All of my work will start with a white clay body or casting slip, and I will be working at cone 6.
The first project I’ve set for myself is all about material explorations.
Before I can make work using the patterns I’m interested in I need to figure out the best method for me to translate them in clay. I’ve been doing a lot of research and browsing for ideas to create my patterns and have settled five explorations to start out working with.
- The first method I’m exploring is the way Peter Pincus works, using a process of painting layers of colored casting slip onto plaster molds.
- The next method is something inspired by the lace tile work of Jessica Pezalla. I’m going to trail a slip outline of the pattern I want to use and fill in the spaces with different colors of slip.
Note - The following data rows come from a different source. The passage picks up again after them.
(* ===== verification/BpfCtxTable.v ===== *)
(** * Context tables

    [ctxStructsMap] of [prog/brf_legacy.go], the fields of the context structs,
    and [CtxAccessMap] of [prog/brf_types.go], what a program of each type may
    access of its context. *)

From stdpp Require Import base numbers strings list.
From S2P Require Import Prelude BpfTypes.

Local Open Scope string_scope.
Local Open Scope list_scope.
Local Open Scope Z_scope.

Definition ctxStructsMap : list (string * StructDef) := [
  ("bpf_sock_ops", {|
    sd_Name := "bpf_sock_ops";
    sd_FieldNames :=
      ["op"; "args"; "family"; "remote_ip4"; "local_ip4"; "remote_ip6"; "local_ip6";
       "remote_port"; "local_port"; "is_fullsock"; "snd_cwnd"; "srtt_us";
       "bpf_sock_ops_cb_flags"; "state"; "rtt_min"; "snd_ssthresh"; "rcv_nxt"; "snd_nxt";
       "snd_una"; "mss_cache"; "ecn_flags"; "rate_delivered"; "rate_interval_us";
       "packets_out"; "retrans_out"; "total_retrans"; "segs_in"; "data_segs_in"; "segs_out";
       "data_segs_out"; "lost_out"; "sacked_out"; "sk_txhash"; "bytes_received";
       "bytes_acked"; "sk"; "skb_data"; "skb_data_end"; "skb_len"; "skb_tcp_flags"];
    sd_FieldTypes :=
      ["uint32_t"; "uint32_t [4]"; "uint32_t"; "uint32_t"; "uint32_t"; "uint32_t [4]";
       "uint32_t [4]"; "uint32_t"; "uint32_t"; "uint32_t"; "uint32_t"; "uint32_t";
       "uint32_t"; "uint32_t"; "uint32_t"; "uint32_t"; "uint32_t"; "uint32_t"; "uint32_t";
       "uint32_t"; "uint32_t"; "uint32_t"; "uint32_t"; "uint32_t"; "uint32_t"; "uint32_t";
       "uint32_t"; "uint32_t"; "uint32_t"; "uint32_t"; "uint32_t"; "uint32_t"; "uint32_t";
       "uint64_t"; "uint64_t"; "struct bpf_sock*"; "void*"; "void*"; "uint32_t"; "uint32_t"];
    sd_Size := 216; sd_Hints := []; sd_IsStruct := true |});
  ("sk_reuseport_md", {|
    sd_Name := "sk_reuseport_md";
    sd_FieldNames :=
      ["data"; "data_end"; "len"; "eth_protocol"; "ip_protocol"; "bind_inany"; "hash"; "sk";
       "migrating_sk"];
    sd_FieldTypes :=
      ["void *"; "void *"; "uint32_t"; "uint32_t"; "uint32_t"; "uint32_t"; "uint32_t";
       "struct bpf_sock*"; "struct bpf_sock*"];
    sd_Size := 52; sd_Hints := []; sd_IsStruct := true |});
  ("sk_msg_md", {|
    sd_Name := "sk_msg_md";
    sd_FieldNames :=
      ["data"; "data_end"; "family"; "remote_ip4"; "local_ip4"; "remote_ip6"; "local_ip6";
       "remote_port"; "local_port"; "size"; "sk"];
    sd_FieldTypes :=
      ["void *"; "void *"; "uint32_t"; "uint32_t"; "uint32_t"; "uint32_t [4]";
       "uint32_t [4]"; "uint32_t"; "uint32_t"; "uint32_t"; "struct bpf_sock*"];
    sd_Size := 80; sd_Hints := []; sd_IsStruct := true |});
  ("__sk_buff", {|
    sd_Name := "__sk_buff";
    sd_FieldNames :=
      ["len"; "pkt_type"; "mark"; "queue_mapping"; "protocol"; "vlan_present"; "vlan_tci";
       "vlan_proto"; "priority"; "ingress_ifindex"; "ifindex"; "tc_index"; "cb"; "hash";
       "tc_classid"; "data"; "data_end"; "napi_id"; "family"; "remote_ip4"; "local_ip4";
       "remote_ip6"; "local_ip6"; "remote_port"; "local_port"; "data_meta"; "flow_keys";
       "tstamp"; "wire_len"; "gso_segs"; "sk"; "gso_size"];
    sd_FieldTypes :=
      ["uint32_t"; "uint32_t"; "uint32_t"; "uint32_t"; "uint32_t"; "uint32_t"; "uint32_t";
       "uint32_t"; "uint32_t"; "uint32_t"; "uint32_t"; "uint32_t"; "uint32_t [5]";
       "uint32_t"; "uint32_t"; "uint32_t"; "uint32_t"; "uint32_t"; "uint32_t"; "uint32_t";
       "uint32_t"; "uint32_t [4]"; "uint32_t [4]"; "uint32_t"; "uint32_t"; "uint32_t";
       "struct bpf_flow_keys*"; "uint64_t"; "uint32_t"; "uint32_t"; "struct bpf_sock*";
       "uint32_t"];
    sd_Size := 180; sd_Hints := []; sd_IsStruct := true |});
  ("bpf_sock", {|
    sd_Name := "bpf_sock";
    sd_FieldNames :=
      ["bound_dev_if"; "family"; "type"; "protocol"; "mark"; "priority"; "src_ip4";
       "src_ip6"; "src_port"; "dst_port"; "dst_ip4"; "dst_ip6"; "state"; "rx_queue_mapping"];
    sd_FieldTypes :=
      ["uint32_t"; "uint32_t"; "uint32_t"; "uint32_t"; "uint32_t"; "uint32_t"; "uint32_t";
       "uint32_t [4]"; "uint32_t"; "uint32_t"; "uint32_t"; "uint32_t [4]"; "uint32_t";
       "int32_t"];
    sd_Size := 80; sd_Hints := []; sd_IsStruct := true |});
  ("bpf_raw_tracepoint_args", {|
    sd_Name := "bpf_raw_tracepoint_args";
    sd_FieldNames :=
      ["args"];
    sd_FieldTypes :=
      ["uint64_t [0]"];
    sd_Size := 8; sd_Hints := []; sd_IsStruct := true |});
  ("bpf_sockopt", {|
    sd_Name := "bpf_sockopt";
    sd_FieldNames :=
      ["sk"; "optval"; "optval_end"; "level"; "optname"; "optlen"; "retval"];
    sd_FieldTypes :=
      ["struct bpf_sock*"; "void *"; "void *"; "int32_t"; "int32_t"; "int32_t"; "int32_t"];
    sd_Size := 40; sd_Hints := []; sd_IsStruct := true |});
  ("bpf_sk_lookup", {|
    sd_Name := "bpf_sk_lookup";
    sd_FieldNames :=
      ["sk"; "family"; "protocol"; "remote_ip4"; "remote_ip6"; "remote_port"; "local_ip4";
       "local_ip6"; "local_port"];
    sd_FieldTypes :=
      ["struct bpf_sock*"; "uint32_t"; "uint32_t"; "uint32_t"; "uint32_t [4]"; "uint32_t";
       "uint32_t"; "uint32_t [4]"; "uint32_t"];
    sd_Size := 64; sd_Hints := []; sd_IsStruct := true |});
  ("bpf_sock_addr", {|
    sd_Name := "bpf_sock_addr";
    sd_FieldNames :=
      ["user_family"; "user_ip4"; "user_ip6"; "user_port"; "family"; "type"; "protocol";
       "msg_src_ip4"; "msg_src_ip6"; "sk"];
    sd_FieldTypes :=
      ["uint32_t"; "uint32_t"; "uint32_t [4]"; "uint32_t"; "uint32_t"; "uint32_t";
       "uint32_t"; "uint32_t"; "uint32_t [4]"; "struct bpf_sock*"];
    sd_Size := 68; sd_Hints := []; sd_IsStruct := true |});
  ("bpf_perf_event_data", {|
    sd_Name := "bpf_perf_event_data";
    sd_FieldNames :=
      ["regs"; "sample_period"; "addr"];
    sd_FieldTypes :=
      ["struct bpf_user_pt_regs_t"; "uint64_t"; "uint64_t"];
    sd_Size := 184; sd_Hints := []; sd_IsStruct := true |});
  ("bpf_sysctl", {|
    sd_Name := "bpf_sysctl";
    sd_FieldNames :=
      ["write"; "file_pos"];
    sd_FieldTypes :=
      ["uint32_t"; "uint32_t"];
    sd_Size := 8; sd_Hints := []; sd_IsStruct := true |});
  ("xdp_md", {|
    sd_Name := "xdp_md";
    sd_FieldNames :=
      ["data"; "data_end"; "data_meta"; "ingress_ifindex"; "rx_queue_index";
       "egress_ifindex"];
    sd_FieldTypes :=
      ["uint32_t"; "uint32_t"; "uint32_t"; "uint32_t"; "uint32_t"; "uint32_t"];
    sd_Size := 24; sd_Hints := []; sd_IsStruct := true |});
  ("bpf_user_pt_regs_t", {|
    sd_Name := "bpf_user_pt_regs_t";
    sd_FieldNames :=
      ["r15"; "r14"; "r13"; "r12"; "bp"; "bx"; "r11"; "r10"; "r9"; "r8"; "ax"; "cx"; "dx";
       "si"; "di"; "orig_ax"; "ip"; "cs"; "flags"; "sp"; "ss"];
    sd_FieldTypes :=
      ["uint64_t"; "uint64_t"; "uint64_t"; "uint64_t"; "uint64_t"; "uint64_t"; "uint64_t";
       "uint64_t"; "uint64_t"; "uint64_t"; "uint64_t"; "uint64_t"; "uint64_t"; "uint64_t";
       "uint64_t"; "uint64_t"; "uint64_t"; "uint64_t"; "uint64_t"; "uint64_t"; "uint64_t"];
    sd_Size := 168; sd_Hints := []; sd_IsStruct := true |});
  ("bpf_nf_ctx", {|
    sd_Name := "bpf_nf_ctx";
    sd_FieldNames :=
      ["state"; "skb"];
    sd_FieldTypes :=
      ["void *"; "void *"];
    sd_Size := 16; sd_Hints := []; sd_IsStruct := true |})
].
- This method is basically the exact opposite process of the one previous to it. I’m going to lay out thin slabs of color that I’ve pre-cut to create the patterns I’m looking for, and pour slip over them to hold them together and fill in the gaps between the pieces.
- This method is very similar to the previous one in that the pieces will be pre-cut and placed before being covered with slip. The difference here is that the pieces are slices of clay canes made in simple patterns.
- I will also be experimenting with mishima as a way of layering the different elements of the patterns.
All five of these methods involve achieving specific colors, and ‘m preparing to start testing many different mason stains to decide on what will give me the colors I’m looking for in both casting slip and a plastic clay body.
These explorations will lead into my other projects: plates and tiles.
Plates are a utilitarian object that present an open working surface to use as a canvas, and are often presented in multiples. One of the things that interests me most about quilt patterns is the many pieces and smaller units that make up the whole. Some of the work of Marek Cecula is a source of inspiration for this project. Initially I was looking at his carpet plates, but am more interested in the piece where he recreates an image of The Last Supper which has a more unconventional positioning of the plates. I want to find a way that the patterns used on the plates can inform where an individual belongs in relation to their companions.
Tile work is something I haven’t really explored up to this point but am interested in diving into, especially considering the clear translations that can be made from the patterns I’m attracted to and the format of tiles. Once I decide on some methods of creating pattern that I’m happy with I want to be able to create larger patterns using tiles as smaller units, in the same way that individual pieces and blocks come together to make a quilt.